The aim of this study was to investigate the factor structure of a Spanish version of the Sport Motivation Scale adapted to physical education. A second aim was to test which one of three hypothesized models (three, five and seven-factor) provided best model fit. 758 Spanish high school students completed the Sport Motivation Scale adapted for Physical Education and also completed the Learning and Performance Orientation in Physical Education Classes Questionnaire. We examined the factor structure of each model using confirmatory factor analysis and also assessed internal consistency and convergent validity.
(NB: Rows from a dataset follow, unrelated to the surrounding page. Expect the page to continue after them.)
Lemma recovered_provider_returns_witness :
  let trip := [{| call_name := "a"; call_start := 1; call_end := 2; call_ok := false |};
               {| call_name := "a"; call_start := 3; call_end := 4; call_ok := false |}] in
  let r := make_calls (new demo_policy ∅ ["a"]) trip in
  circuit_state r "a" = Open /\ fst (allow_provider_call 5 "a" r) = false /\
  fst (allow_provider_call 10000004 "a" r) = true.
Proof.
  split; [reflexivity|]. split; [reflexivity|].
  refine (proj1 (recovered_provider_returns demo_policy ∅ ["a"] "a" _ 4 10000004 10000005 _ _)).
  - repeat constructor; vm_compute; discriminate.
  - vm_compute. discriminate.
Defined.

End Resilience.
(** Scaling an integer by a factor of at most [1 - 2^-52] and rounding up to an
    integer never exceeds the integer. *)
Lemma ceil_scaled_le k M : 0 <= k < 2 ^ 53 -> 2 ^ 52 <= Zpos M <= 2 ^ 53 - 2 ->
  ceil_as_u64 (mul (of_Z k) (S754_finite false M (-53))) <= k.
Proof.
  intros Hk HM. destruct (decide (k = 0)) as [->|Hk0]; [done|]. rewrite of_Z_int by lia.
  pose proof (Zdigits2_small k ltac:(lia)) as Hd. unfold mul, int_f64. cbn [SFmul xorb].
  set (d := Zdigits2 k) in *. set (A := k * 2 ^ (53 - d)).
  assert (0 < 2 ^ (53 - d)) as Hp by (apply Z.pow_pos_nonneg; lia). assert (0 < A) as HA0 by (unfold A; nia).
  assert (Zdigits2 A = 53) as HdA by (unfold A, d; rewrite Zdigits2_mul_pow by lia; fold d; lia).
  assert (2 ^ 52 <= A) as HA.
  { apply Z.nlt_ge. intros Hlt. apply (Zdigits2_le A 52) in Hlt; lia. }
  assert (A < 2 ^ 53) as HA' by (apply Zdigits2_le; lia).
  rewrite Pos2Z.inj_mul, Z2Pos.id by done. set (P := A * Z.pos M). assert (0 < P) as HP by (unfold P; nia).
  assert (Zdigits2 P <= 106) as H106 by (apply Zdigits2_le; [lia..|]; change (2 ^ 106) with (2 ^ 53 * 2 ^ 53); unfold P; nia).
  assert (104 < Zdigits2 P) as H105.
  { apply Z.nle_gt. intros Hle. apply Zdigits2_le in Hle; [|lia..]. change (2 ^ 104) with (2 ^ 52 * 2 ^ 52) in Hle. unfold P in Hle. nia. }
  destruct (round_shape P (d - 53 + -53) loc_Exact ltac:(lia)) as (m1 & Hm1 & Heq). cbv zeta in Heq. rewrite Heq. clear Heq.
  assert (excess P (d - 53 + -53) = Zdigits2 P - 53) as Hex by (unfold excess, fexp, emin; lia). rewrite Hex in *.
  set (e1 := d - 53 + -53 + (Zdigits2 P - 53)) in *.
  assert (0 <= m1 <= k * 2 ^ (- e1)) as Hm1k.
  { pose proof (div_pow2_nonneg P (Zdigits2 P - 53) ltac:(lia)) as H0. rewrite Z.max_l in H0 by lia. split; [lia|].
    assert (- e1 = 53 - d + (106 - Zdigits2 P)) as -> by (unfold e1; lia). rewrite mul_pow_split by lia. fold A.
    assert (Zdigits2 P = 105 \/ Zdigits2 P = 106) as [E|E] by lia; rewrite E in *.
    - change (2 ^ (106 - 105)) with 2. change (2 ^ (105 - 53)) with (2 ^ 52) in *.
      assert (P / 2 ^ 52 < 2 * A); [|lia]. apply Z.div_lt_upper_bound; [done|]. unfold P. change (2 ^ 53) with (2 * 2 ^ 52) in *. nia.
    - change (2 ^ (106 - 106)) with 1. change (2 ^ (106 - 53)) with (2 ^ 53) in *.
      assert (P / 2 ^ 53 < A); [|lia]. apply Z.div_lt_upper_bound; [done|]. unfold P. nia. }
  set (x2 := excess m1 e1) in *. assert (0 <= x2) as Hx2 by (unfold x2, excess; lia).
  assert (0 < 2 ^ x2) as Hpx by (by apply Z.pow_pos_nonneg). assert (e1 <= 0) as He1 by (unfold e1; lia).
  assert (0 < 2 ^ (- e1)) as Hpe by (apply Z.pow_pos_nonneg; lia).
  pose proof (Z.mul_div_le m1 (2 ^ x2) Hpx) as Hm2.
  destruct (m1 / 2 ^ x2) as [|m2|m2] eqn:E2; [cbn; lia| |cbn; lia].
  destruct (e1 + x2 <=? 971) eqn:E971; [|exfalso].
  - cbn [ceil_as_u64]. etransitivity; [apply Z.le_min_r|]. destruct (0 <=? e1 + x2) eqn:Es; zbool.
    + assert (2 ^ x2 = 2 ^ (e1 + x2) * 2 ^ (- e1)) as Ex by (rewrite <-Z.pow_add_r by lia; f_equal; lia). nia.
    + assert (2 ^ (- e1) = 2 ^ (- (e1 + x2)) * 2 ^ x2) as Ex by (rewrite <-Z.pow_add_r by lia; f_equal; lia).
      assert (0 < 2 ^ (- (e1 + x2))) as Hq by (apply Z.pow_pos_nonneg; lia).
      enough (- k <= - Z.pos m2 / 2 ^ (- (e1 + x2))) by lia. apply Z.div_le_lower_bound; [done|].
      assert (Z.pos m2 * 2 ^ x2 <= k * 2 ^ (- (e1 + x2)) * 2 ^ x2) by nia. nia.
  - zbool. unfold x2, excess, fexp, emin in E971. pose proof (Zdigits2_nonneg m1).
    assert (Zdigits2 m1 <= 53 + 54); [|lia]. apply Zdigits2_le; [lia..|].
    apply Z.le_lt_trans with (k * 2 ^ (- e1)); [lia|]. rewrite Z.pow_add_r by lia.
    assert (2 ^ (- e1) <= 2 ^ 54) by (apply Z.pow_le_mono_r; unfold e1; lia). nia.
Qed.

(** Rounding a mantissa of at least 53 digits does not flush it to zero. *)
Lemma round_positive m e l : 53 <= Zdigits2 m -> 0 < m -> -1074 <= e ->
  1 <= ceil_as_u64 (binary_round_aux 53 1024 false m e l).
Proof.
  intros Hd Hm He. destruct (round_shape m e l ltac:(lia)) as (m1 & Hm1 & Heq). cbv zeta in Heq. rewrite Heq. clear Heq.
  assert (excess m e = Zdigits2 m - 53) as Hx by (unfold excess, fexp, emin; lia). rewrite Hx in *. set (e1 := e + _) in *.
  assert (2 ^ 52 <= m1) as H52.
  { etransitivity; [|apply Hm1]. apply Z.div_le_lower_bound; [apply Z.pow_pos_nonneg; lia|].
    rewrite <-Z.pow_add_r by lia. rewrite (Zdigits2_log2 m) in * by done.
    replace (Z.log2 m + 1 - 53 + 52) with (Z.log2 m) by lia. by apply Z.log2_spec. }
  assert (m1 <= 2 ^ 53) as H53.
  { transitivity (m / 2 ^ (Zdigits2 m - 53) + 1); [lia|]. assert (m / 2 ^ (Zdigits2 m - 53) < 2 ^ 53); [|lia].
    apply Z.div_lt_upper_bound; [apply Z.pow_pos_nonneg; lia|]. rewrite <-Z.pow_add_r by lia.
    replace (Zdigits2 m - 53 + 53) with (Zdigits2 m) by lia. apply Zdigits2_le; lia. }
  assert (53 <= Zdigits2 m1 <= 54) as Hd1.
  { split; [|apply Zdigits2_le; lia]. apply Z.nlt_ge. intros Hlt. assert (m1 < 2 ^ 52); [|lia]. apply Zdigits2_le; lia. }
  assert (excess m1 e1 = Zdigits2 m1 - 53) as Hx1 by (unfold excess, fexp, emin, e1; lia). rewrite Hx1.
  assert (0 < m1 / 2 ^ (Zdigits2 m1 - 53)) as Hp.
  { apply Z.div_str_pos. split; [apply Z.pow_pos_nonneg; lia|]. transitivity (2 ^ 1); [apply Z.pow_le_mono_r; lia|lia]. }
  destruct (m1 / _) as [|m2|m2]; [lia| |lia]. destruct (_ <=? 971); cbn [ceil_as_u64]; [|unfold u64_max; lia].
  apply Z.min_glb; [unfold u64_max; lia|]. destruct (Z.leb_spec 0 (e1 + (Zdigits2 m1 - 53))).
  - pose proof (Z.pow_pos_nonneg 2 (e1 + (Zdigits2 m1 - 53))). nia.
  - pose proof (Z.div_lt_upper_bound (- Z.pos m2) (2 ^ (- (e1 + (Zdigits2 m1 - 53)))) 0). pose proof (Z.pow_pos_nonneg 2 (- (e1 + (Zdigits2 m1 - 53)))). lia.
Qed.

(** The same for a scaled positive integer: the index it rounds up to is at least one. *)
Lemma ceil_scaled_pos k M : 0 < k < 2 ^ 53 -> 2 ^ 52 <= Zpos M ->
  1 <= ceil_as_u64 (mul (of_Z k) (S754_finite false M (-53))).
Proof.
  intros Hk HM. rewrite of_Z_int by lia. pose proof (Zdigits2_small k Hk) as Hd. unfold mul, int_f64. cbn [SFmul xorb].
  set (d := Zdigits2 k) in *. assert (0 < 2 ^ (53 - d)) by (apply Z.pow_pos_nonneg; lia).
  apply round_positive; [|lia|lia]. rewrite Pos2Z.inj_mul, Z2Pos.id by nia.
  assert (0 < k * 2 ^ (53 - d)) by (apply Z.mul_pos_pos; lia).
  transitivity (Zdigits2 (Zpos M)); [|apply Zdigits2_mono; [lia|]; nia].
  apply Z.nlt_ge. intros Hlt. assert (Zpos M < 2 ^ 52); [|lia]. apply Zdigits2_le; lia.
Qed.

(** The quotient of two numbers that are not far apart has all the digits the
    format keeps; it is the rounded-down quotient of the mantissas. *)
Lemma div_normal m1 e1 m2 e2 :
  -900 <= Zdigits2 (Zpos m1) + e1 - (Zdigits2 (Zpos m2) + e2) -> -1074 <= e1 - e2 ->
  exists q s l, SFdiv_core_binary 53 1024 (Zpos m1) e1 (Zpos m2) e2 = (q, e1 - e2 - s, l) /\
    2 ^ 52 <= q /\ 53 <= Zdigits2 q /\ -1074 <= e1 - e2 - s /\ 0 <= s /\ q * Zpos m2 <= Zpos m1 * 2 ^ s.
Proof.
  intros HD He. unfold SFdiv_core_binary.
  set (d1 := Zdigits2 (Zpos m1)) in *. set (d2 := Zdigits2 (Zpos m2)) in *.
  set (e := Z.min _ _). set (s := e1 - e2 - e). assert (0 <= s) as Hs by lia.
  assert (e <= d1 + e1 - (d2 + e2) - 53 /\ -1074 <= e) as [Hlo Hhi] by (unfold e, fexp, emin; lia).
  assert (match s with Zpos _ => Z.shiftl (Zpos m1) s | Z0 => Zpos m1 | Zneg _ => 0 end = Zpos m1 * 2 ^ s) as ->.
  { destruct s eqn:E; [lia| |lia]. by rewrite Z.shiftl_mul_pow2 by lia. }
  destruct (Z.div_eucl (Zpos m1 * 2 ^ s) (Zpos m2)) as [q r] eqn:Eq.
  assert (q = Zpos m1 * 2 ^ s / Zpos m2) as Hq by (unfold Z.div; by rewrite Eq).
  assert (0 < d1) as Hd1 by (unfold d1; simpl; lia). assert (0 < d2) as Hd2 by (unfold d2; simpl; lia).
  assert (2 ^ (d1 - 1) <= Zpos m1) as H1.
  { apply Z.nlt_ge. rewrite <-Zdigits2_le by lia. fold d1. lia. }
  assert (Zpos m2 < 2 ^ d2) as H2 by (apply Zdigits2_le; unfold d2; lia).
  assert (2 ^ 52 <= q) as Hq52.
  { rewrite Hq. apply Z.div_le_lower_bound; [lia|]. transitivity (2 ^ (d2 + 52)); [rewrite Z.pow_add_r by lia; nia|].
    transitivity (2 ^ (d1 - 1 + s)); [apply Z.pow_le_mono_r; lia|]. rewrite Z.pow_add_r by lia.
    apply Z.mul_le_mono_nonneg_r; [apply Z.pow_nonneg; lia|done]. }
  exists q, s, (new_location (Zpos m2) r). replace (e1 - e2 - s) with e by lia. split; [done|]. split; [done|]. split; [|split; [done|split; [done|]]].
  - apply Z.nlt_ge. intros Hlt. assert (q < 2 ^ 52); [|lia]. apply Zdigits2_le; lia.
  - rewrite Hq, Z.mul_comm. apply Z.mul_div_le. lia.
Qed.

(** A quotient that is not tiny is not flushed to zero either. *)
Lemma div_ceil_pos m1 e1 m2 e2 :
  -900 <= Zdigits2 (Zpos m1) + e1 - (Zdigits2 (Zpos m2) + e2) -> -1074 <= e1 - e2 ->
  1 <= ceil_as_u64 (div (S754_finite false m1 e1) (S754_finite false m2 e2)).
Proof.
  intros HD He. unfold div. cbn [SFdiv xorb].
  destruct (div_normal m1 e1 m2 e2 HD He) as (q & s & l & -> & Hq & Hd & He' & _). apply round_positive; lia.
Qed.

Lemma sub_self x : finite x -> sub x x = zero.
Proof.
  destruct x as [[]|s| |s m e]; try done. intros _. unfold sub. cbn [SFsub]. rewrite Z.min_id, shl_align_value by lia.
  rewrite Z.sub_diag. by destruct s; cbn; rewrite ?Z.sub_diag, ?Pos.sub_diag, ?Z.pos_sub_diag.
Qed.

(* ------------------------------------------------------------------ *)
(** ** The total order of the encodings *)

(** A binary64 value: what a variable of type [f64] can hold. *)
Definition is_f64 (x : t) : Prop := valid_binary 53 1024 x = true.

Lemma is_f64_finite s m e : is_f64 (S754_finite s m e) ->
  Zpos m < 2 ^ 53 /\ -1074 <= e <= 971 /\ (2 ^ 52 <= Zpos m \/ e = -1074).
Proof.
  unfold is_f64, valid_binary, bounded, canonical_mantissa. rewrite andb_true_iff.
  intros [Hc He]. apply Z.eqb_eq in Hc. apply Z.leb_le in He. unfold fexp in Hc.
  change (Zpos (digits2_pos m)) with (Zdigits2 (Zpos m)) in Hc. change (emin 53 1024) with (-1074) in Hc.
  change (1024 - 53) with 971 in He. split; [apply Zdigits2_le; lia|]. split; [lia|].
  destruct (decide (e = -1074)) as [|Hne]; [by right|left].
  apply Z.nlt_ge. rewrite <-Zdigits2_le by lia. lia.
Qed.

Lemma magnitude_range x : is_f64 x ->
  match x with S754_finite _ _ _ => 0 < magnitude x < 2047 * 2 ^ 52 | _ => 0 <= magnitude x end.
Proof. destruct x as [s|s| |s m e]; intros Hx; cbn [magnitude]; try lia. apply is_f64_finite in Hx. lia. Qed.

Lemma magnitude_lt s s' m m' e e' :
  is_f64 (S754_finite s m e) -> is_f64 (S754_finite s' m' e') ->
  e < e' \/ e = e' /\ Zpos m < Zpos m' ->
  magnitude (S754_finite s m e) < magnitude (S754_finite s' m' e').
Proof. intros Hx%is_f64_finite Hy%is_f64_finite H. cbn [magnitude]. nia. Qed.

(** [total_cmp] never puts a larger number first. *)
Lemma ltb_total_key x y : is_f64 x -> is_f64 y -> ltb x y = true -> total_key x < total_key y.
Proof.
  intros Hx Hy. pose proof (magnitude_range x Hx) as Rx. pose proof (magnitude_range y Hy) as Ry.
  unfold ltb, SFltb.
  destruct x as [[]|[]| |[] m e], y as [[]|[]| |[] m' e']; cbn [SFcompare]; try done; intros H;
    unfold total_key; cbn [sign_bit] in *; try (cbn [magnitude] in *; lia).
  - assert (e' < e \/ e' = e /\ Zpos m' < Zpos m); [|by pose proof (magnitude_lt _ _ _ _ _ _ Hy Hx H0); lia].
    destruct (Z.compare_spec e e'); try done; [right|by left]. split; [done|].
    change (Pos.compare_cont Eq m m') with (m ?= m')%positive in H. by destruct (Pos.compare_spec m m').
  - assert (e < e' \/ e = e' /\ Zpos m < Zpos m'); [|by apply (magnitude_lt _ _ _ _ _ _ Hx Hy)].
    destruct (Z.compare_spec e e'); try done; [right|by left]. split; [done|].
    change (Pos.compare_cont Eq m m') with (m ?= m')%positive in H. by destruct (Pos.compare_spec m m').
Qed.

Lemma total_cmp_ltb x y : is_f64 x -> is_f64 y -> total_cmp x y <> Gt -> ltb y x = false.
Proof.
  intros Hx Hy Hc. destruct (ltb y x) eqn:E; [|done]. apply (ltb_total_key y x Hy Hx) in E.
  destruct Hc. by apply Z.compare_gt_iff.
Qed.

End F64Facts.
The results showed that all three models in Spanish produce good indicators of fitness, but we suggest using the seven-factor model (χ2/gl = 2.73; ECVI = 1.38) as it produces better values when adapted to physical education, that five-factor model (χ2/gl = 2.82; ECVI = 1.44) and three-factor model (χ2/gl = 3.02; ECVI = 1.53).

Key words: Questionnaire, physical activity, self-determination, factorial validity


           Key Points
  • Physical education research conducted in Spain has used the version of SMS designed to assess motivation in sport, but validity reliability and validity results in physical education have not been reported.
  • Results of the present study lend support to the factorial validity and internal reliability of three alternative factor structures (3, 5, and 7 factors) of SMS adapted to Physical Education in Spanish.
  • Although all three models in Spanish produce good indicators of fitness, but we suggest using the seven-factor model.

INTRODUCTION

Motivation is considered a variable with a great of influence in educational settings (Baena-Extremera et al., 2013). One of the most important and widely used research perspectives to study motivation in sports and the educational settings is Self-Determination Theory (SDT) (Deci and Ryan, 1985; Deci et al., 1991). Motivation in relation to self-determination is understood as a continuum through which a participant’s behavior is ranked according to their degree of self-determination. In 1995, Brière and collaborators created the Échelle de Motivation dans les Sports (ÉMS) in order to assess self-determination in sports. This instrument was created based on the Academic Motivation Scale (AMS; Vallerand et al., 1992), which was the English language version of l´Échelle de Motivation en Éducation (EME; Vallerand et al., 1989).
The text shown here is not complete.